_TASK INSTRUCTIONS_:
Look for the word "MoveAlreadyExists" in the entries and copy each line where it appears.

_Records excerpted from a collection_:
»»

(* ===== verification/Engine.v ===== *)
(** * The durable move engine

    Models [crates/steadq-core/src/queue/engine.rs]: the no-replace move in its
    strict, witnessed and deferred forms, publication of an unnamed temporary
    file with its two link strategies, verified unlink and directory removal,
    verified replacement, and the dirty-directory set.  Programs are [io] trees
    over the calls of [FsLinux]; directory file descriptors are their raw
    numbers. *)
From stdpp Require Import base numbers list option strings gmap.
From Stdlib Require Import Strings.Byte ZArith.
From S2P Require Import Prelude FsLinux.
Open Scope string_scope.
Open Scope list_scope.

(** ** Phases and failures *)

Inductive MovePhase : Type :=
| EnsureDest | PreRename | Rename | DestinationIdentity | PostLinearization | DestFsync | SourceFsync.

Record MoveIdentity : Type := mkMoveIdentity { mi_device : Z; mi_inode : Z }.

Inductive DirectoryDurability : Type := Strict | Deferred.

Record MoveOptions : Type := mkMoveOptions {
  source_identity : option MoveIdentity;
  directory_durability : DirectoryDurability
}.

Definition S_IFMT : Z := 61440.
Definition S_IFREG : Z := 32768.
Definition is_regular (st : Stat) : bool := (Z.land (st_mode st) S_IFMT =? S_IFREG)%Z.

Definition MoveIdentity_matches (id : MoveIdentity) (st : Stat) : bool :=
  is_regular st && (st_nlink st =? 1)%Z && (0 <=? st_size st)%Z
  && (st_dev st =? mi_device id)%Z && (st_ino st =? mi_inode id)%Z.

Record MovedObject : Type := mkMovedObject { mo_device : Z; mo_inode : Z; mo_size : Z }.

Inductive MoveFailure : Type :=
| MoveNotCommitted (phase : MovePhase) (source : IoError)
| MoveOutcomeUnknown (phase : MovePhase) (source : IoError)
| MoveAlreadyExists
| MoveSourceMissing.

Inductive TmpfilePublishPhase : Type := SourceIdentity | FileFsync | Link | DestinationFsync.
Inductive TmpfilePublishOutcome : Type := Published (mode : PublicationMode) | Unsupported.
Inductive TmpfilePublishFailure : Type :=
| PublishNotCommitted (phase : TmpfilePublishPhase) (source : IoError)
| PublishOutcomeUnknown (phase : TmpfilePublishPhase) (source : IoError)
| PublishAlreadyExists.

Inductive UnlinkPhase : Type := Unlink | DirectoryFsync.
Inductive UnlinkFailure : Type :=
| UnlinkNotCommitted (phase : UnlinkPhase) (source : IoError)
| UnlinkOutcomeUnknown (phase : UnlinkPhase) (source : IoError)
| UnlinkSourceMissing.

Inductive RemoveDirectoryPhase : Type := Remove | ParentFsync.
Inductive RemoveDirectoryFailure : Type :=
| RemoveNotCommitted (phase : RemoveDirectoryPhase) (source : IoError)
| RemoveOutcomeUnknown (phase : RemoveDirectoryPhase) (source : IoError)
| RemoveSourceMissing
| RemoveNotEmpty.

Inductive ReplacePhase : Type :=
| ReplaceDestinationIdentity | ReplaceRename | ReplaceDirectoryIdentity | ReplaceDestinationFsync
| ReplaceSourceFsync.
Inductive ReplaceFailure : Type :=
| ReplaceNotCommitted (phase : ReplacePhase) (source : IoError)
| ReplaceOutcomeUnknown (phase : ReplacePhase) (source : IoError)
| ReplaceSourceMissing
| ReplaceDestinationChanged.

Record ReplaceIdentity : Type := mkReplaceIdentity { ri_device : Z; ri_inode : Z }.
Definition ReplaceIdentity_matches (id : ReplaceIdentity) (st : Stat) : bool :=
  (st_dev st =? ri_device id)%Z && (st_ino st =? ri_inode id)%Z.

Definition MoveFailure_is_outcome_unknown (f : MoveFailure) : bool :=
  match f with MoveOutcomeUnknown _ _ => true | _ => false end.
Definition MoveFailure_phase (f : MoveFailure) : option MovePhase :=
  match f with MoveNotCommitted phase _ | MoveOutcomeUnknown phase _ => Some phase | _ => None end.
Definition UnlinkFailure_is_outcome_unknown (f : UnlinkFailure) : bool :=
  match f with UnlinkOutcomeUnknown _ _ => true | _ => false end.
Definition RemoveDirectoryFailure_is_outcome_unknown (f : RemoveDirectoryFailure) : bool :=
  match f with RemoveOutcomeUnknown _ _ => true | _ => false end.
Definition ReplaceFailure_is_outcome_unknown (f : ReplaceFailure) : bool :=
  match f with ReplaceOutcomeUnknown _ _ => true | _ => false end.

Definition is_already_exists_io_kind (k : ErrorKind) : bool := bool_decide (k = KAlreadyExists).
Definition is_not_found_io_kind (k : ErrorKind) : bool := bool_decide (k = KNotFound).

(** ** Moves *)

Definition same_directory (source destination : Z) : io bool :=
  if (source =? destination)%Z then Ret true
  else
    let! s := fstat source in
    let! d := fstat destination in
    Ret (match s, d with
         | Ok s, Ok d => (st_dev s =? st_dev d)%Z && (st_ino s =? st_ino d)%Z
         | _, _ => false
         end).

(** The identity check on the destination right after the rename. *)
Definition authenticate_destination (dest_dir_fd : Z) (dest_name : bytes)
    (source_identity : option MoveIdentity) : io (result (option MovedObject) MoveFailure) :=
  match source_identity with
  | None => Ret (Ok None)
  | Some id =>
      let! st := fstatat dest_dir_fd dest_name in
      Ret (match st with
           | Ok st =>
               if MoveIdentity_matches id st
               then Ok (Some (mkMovedObject (st_dev st) (st_ino st) (Z.max (st_size st) 0)))
               else Err (MoveOutcomeUnknown DestinationIdentity
                      (CustomError KOther "destination identity changed after rename"))
           | Err e => Err (MoveOutcomeUnknown DestinationIdentity e)
           end)
  end.

(** The classification of a failed no-replace rename. *)
Definition classify_rename (e : IoError) : MoveFailure :=
  if is_already_exists_io_kind (kind e) then MoveAlreadyExists
  else if is_not_found_io_kind (kind e) then MoveSourceMissing
  else MoveNotCommitted Rename e.

(** The directory barriers after linearization. *)
Definition move_barriers {T : Type} (src_dir_fd dest_dir_fd : Z) (options : MoveOptions) (output : T)
  : io (result T MoveFailure) :=
  match directory_durability options with
  | Deferred => Ret (Ok output)
  | Strict =>
      let!? _ := io_map_err (MoveOutcomeUnknown DestFsync) (fsync_dir_fd dest_dir_fd) in
      let! same :=
        (if source_identity options is Some _ then same_directory src_dir_fd dest_dir_fd else Ret false) in
      if (same : bool) then Ret (Ok output)
      else
        let!? _ := io_map_err (MoveOutcomeUnknown SourceFsync) (fsync_dir_fd src_dir_fd) in
        Ret (Ok output)
  end.

Definition move_noreplace {T : Type} (src_dir_fd : Z) (src_name : bytes) (dest_dir_fd : Z)
    (dest_name : bytes) (options : MoveOptions)
    (after_linearization : option MovedObject -> io (result T IoError)) : io (result T MoveFailure) :=
  let!? _ := io_map_err classify_rename
    (renameat2_noreplace src_dir_fd src_name dest_dir_fd dest_name) in
  let!? moved := authenticate_destination dest_dir_fd dest_name (source_identity options) in
  let!? output := io_map_err (MoveOutcomeUnknown PostLinearization) (after_linearization moved) in
  move_barriers src_dir_fd dest_dir_fd options output.

Definition move_verified_noreplace (src_dir_fd : Z) (src_name : bytes) (dest_dir_fd : Z)
    (dest_name : bytes) : io (result unit MoveFailure) :=
  move_noreplace src_dir_fd src_name dest_dir_fd dest_name (mkMoveOptions None Strict)
    (fun _ => Ret (Ok tt)).

(** [moved.expect(...)] cannot fail: a witnessed move authenticates its
    destination; [None] is mapped to an arbitrary object. *)
Definition expect_moved (moved : option MovedObject) : MovedObject :=
  default (mkMovedObject 0 0 0) moved.
Definition with_moved {T : Type} (after : MovedObject -> io (result T IoError))
    (moved : option MovedObject) : io (result (MovedObject * T) IoError) :=
  let!? output := after (expect_moved moved) in
  Ret (Ok (expect_moved moved, output)).

Definition move_witnessed_noreplace_with {T : Type} (src_dir_fd : Z) (src_name : bytes)
    (dest_dir_fd : Z) (dest_name : bytes) (identity : MoveIdentity)
    (after_linearization : MovedObject -> io (result T IoError))
  : io (result (MovedObject * T) MoveFailure) :=
  move_noreplace src_dir_fd src_name dest_dir_fd dest_name (mkMoveOptions (Some identity) Strict)
    (with_moved after_linearization).

Definition move_witnessed_noreplace (src_dir_fd : Z) (src_name : bytes) (dest_dir_fd : Z)
    (dest_name : bytes) (identity : MoveIdentity) : io (result unit MoveFailure) :=
  let!? _ := move_witnessed_noreplace_with src_dir_fd src_name dest_dir_fd dest_name identity
    (fun _ => Ret (Ok tt)) in
  Ret (Ok tt).

Definition move_witnessed_noreplace_io (src_dir_fd : Z) (src_name : bytes) (dest_dir_fd : Z)
    (dest_name : bytes) (identity : MoveIdentity) : io (result unit MoveFailure) :=
  move_noreplace src_dir_fd src_name dest_dir_fd dest_name (mkMoveOptions (Some identity) Strict)
    (fun _ => Ret (Ok tt)).

Definition move_witnessed_noreplace_deferred {T : Type} (src_dir_fd : Z) (src_name : bytes)
    (dest_dir_fd : Z) (dest_name : bytes) (identity : MoveIdentity)
    (after_linearization : MovedObject -> io (result T IoError))
  : io (result (MovedObject * T) MoveFailure) :=
  move_noreplace src_dir_fd src_name dest_dir_fd dest_name (mkMoveOptions (Some identity) Deferred)
    (with_moved after_linearization).

(** [move_noreplace] with a callback that writes to a variable it captured:
    the variable keeps what the callback wrote, also when a barrier fails. *)
Definition move_noreplace_capturing {T S : Type} (src_dir_fd : Z) (src_name : bytes) (dest_dir_fd : Z)
    (dest_name : bytes) (options : MoveOptions) (captured : S)
    (after_linearization : option MovedObject -> io (result T IoError * S)) : io (result T MoveFailure * S) :=
  let! renamed := io_map_err classify_rename
    (renameat2_noreplace src_dir_fd src_name dest_dir_fd dest_name) in
  match renamed with
  | Err failure => Ret (Err failure, captured)
  | Ok _ =>
      let! moved := authenticate_destination dest_dir_fd dest_name (source_identity options) in
      match moved with
      | Err failure => Ret (Err failure, captured)
      | Ok moved =>
          let! (output, captured) := after_linearization moved in
          match output with
          | Err e => Ret (Err (MoveOutcomeUnknown PostLinearization e), captured)
          | Ok output =>
              let! r := move_barriers src_dir_fd dest_dir_fd options output in
              Ret (r, captured)
          end
      end
  end.

(** ** Publication of an unnamed temporary file *)

Definition is_tmpfile_open_unsupported (e : IoError) : bool := os_error_in [EISDIR; ENOENT; EOPNOTSUPP] e.
Definition is_direct_link_unsupported (e : IoError) : bool := os_error_in [EINVAL; ENOENT; EOPNOTSUPP] e.
Definition is_proc_link_unsupported (e : IoError) : bool := os_error_in [EINVAL; ENOSYS; EOPNOTSUPP] e.

Definition unnamed_file_identity (st : Stat) : result MoveIdentity IoError :=
  if is_regular st && (st_nlink st =? 0)%Z && (0 <=? st_size st)%Z
  then Ok (mkMoveIdentity (st_dev st) (st_ino st))
  else Err (CustomError KInvalidData "temporary publication source is not an unnamed regular file").

Inductive LinkStrategyAttempt : Type := AttemptPublished (mode : PublicationMode) | TryNext | AttemptUnsupported.

Definition try_direct_tmpfile_link (tmpfile_fd destination_directory_fd : Z) (destination_name : bytes)
  : io (result LinkStrategyAttempt TmpfilePublishFailure) :=
  let! r := linkat_empty_path tmpfile_fd destination_directory_fd destination_name in
  Ret (match r with
       | Ok _ => Ok (AttemptPublished DirectAtEmptyPath)
       | Err error =>
           if is_already_exists_io_kind (kind error) then Err PublishAlreadyExists
           else if os_error_in [ENOSYS] error then Ok AttemptUnsupported
           else if is_direct_link_unsupported error then Ok TryNext
           else Err (PublishNotCommitted Link error)
       end).

Definition try_proc_tmpfile_link (tmpfile_fd destination_directory_fd : Z) (destination_name : bytes)
  : io (result LinkStrategyAttempt TmpfilePublishFailure) :=
  let! r := linkat_proc_self_fd tmpfile_fd destination_directory_fd destination_name in
  match r with
  | Ok _ => Ret (Ok (AttemptPublished ProcSelfFd))
  | Err error =>
      if is_already_exists_io_kind (kind error) then Ret (Err PublishAlreadyExists)
      else if os_error_in [ENOENT] error then
        let!? destination := io_map_err (PublishNotCommitted Link) (fstat destination_directory_fd) in
        if (st_nlink destination =? 0)%Z then Ret (Err (PublishNotCommitted Link error))
        else Ret (Ok TryNext)
      else if is_proc_link_unsupported error then Ret (Ok TryNext)
      else Ret (Err (PublishNotCommitted Link error))
  end.

Definition link_tmpfile_noreplace (tmpfile_fd destination_directory_fd : Z) (destination_name : bytes)
    (preferred : option PublicationMode) : io (result (option PublicationMode) TmpfilePublishFailure) :=
  let proc_first := match preferred with Some ProcSelfFd => true | _ => false end in
  let!? first :=
    (if proc_first then try_proc_tmpfile_link tmpfile_fd destination_directory_fd destination_name
     else try_direct_tmpfile_link tmpfile_fd destination_directory_fd destination_name) in
  match first with
  | AttemptPublished mode => Ret (Ok (Some mode))
  | AttemptUnsupported => Ret (Ok None)
  | TryNext =>
      let!? second :=
        (if proc_first then try_direct_tmpfile_link tmpfile_fd destination_directory_fd destination_name
         else try_proc_tmpfile_link tmpfile_fd destination_directory_fd destination_name) in
      match second with
      | AttemptPublished mode => Ret (Ok (Some mode))
      | TryNext | AttemptUnsupported => Ret (Ok None)
      end
  end.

««

_REPLY TO THE EXERCISE_:
| MoveAlreadyExists
  if is_already_exists_io_kind (kind e) then MoveAlreadyExists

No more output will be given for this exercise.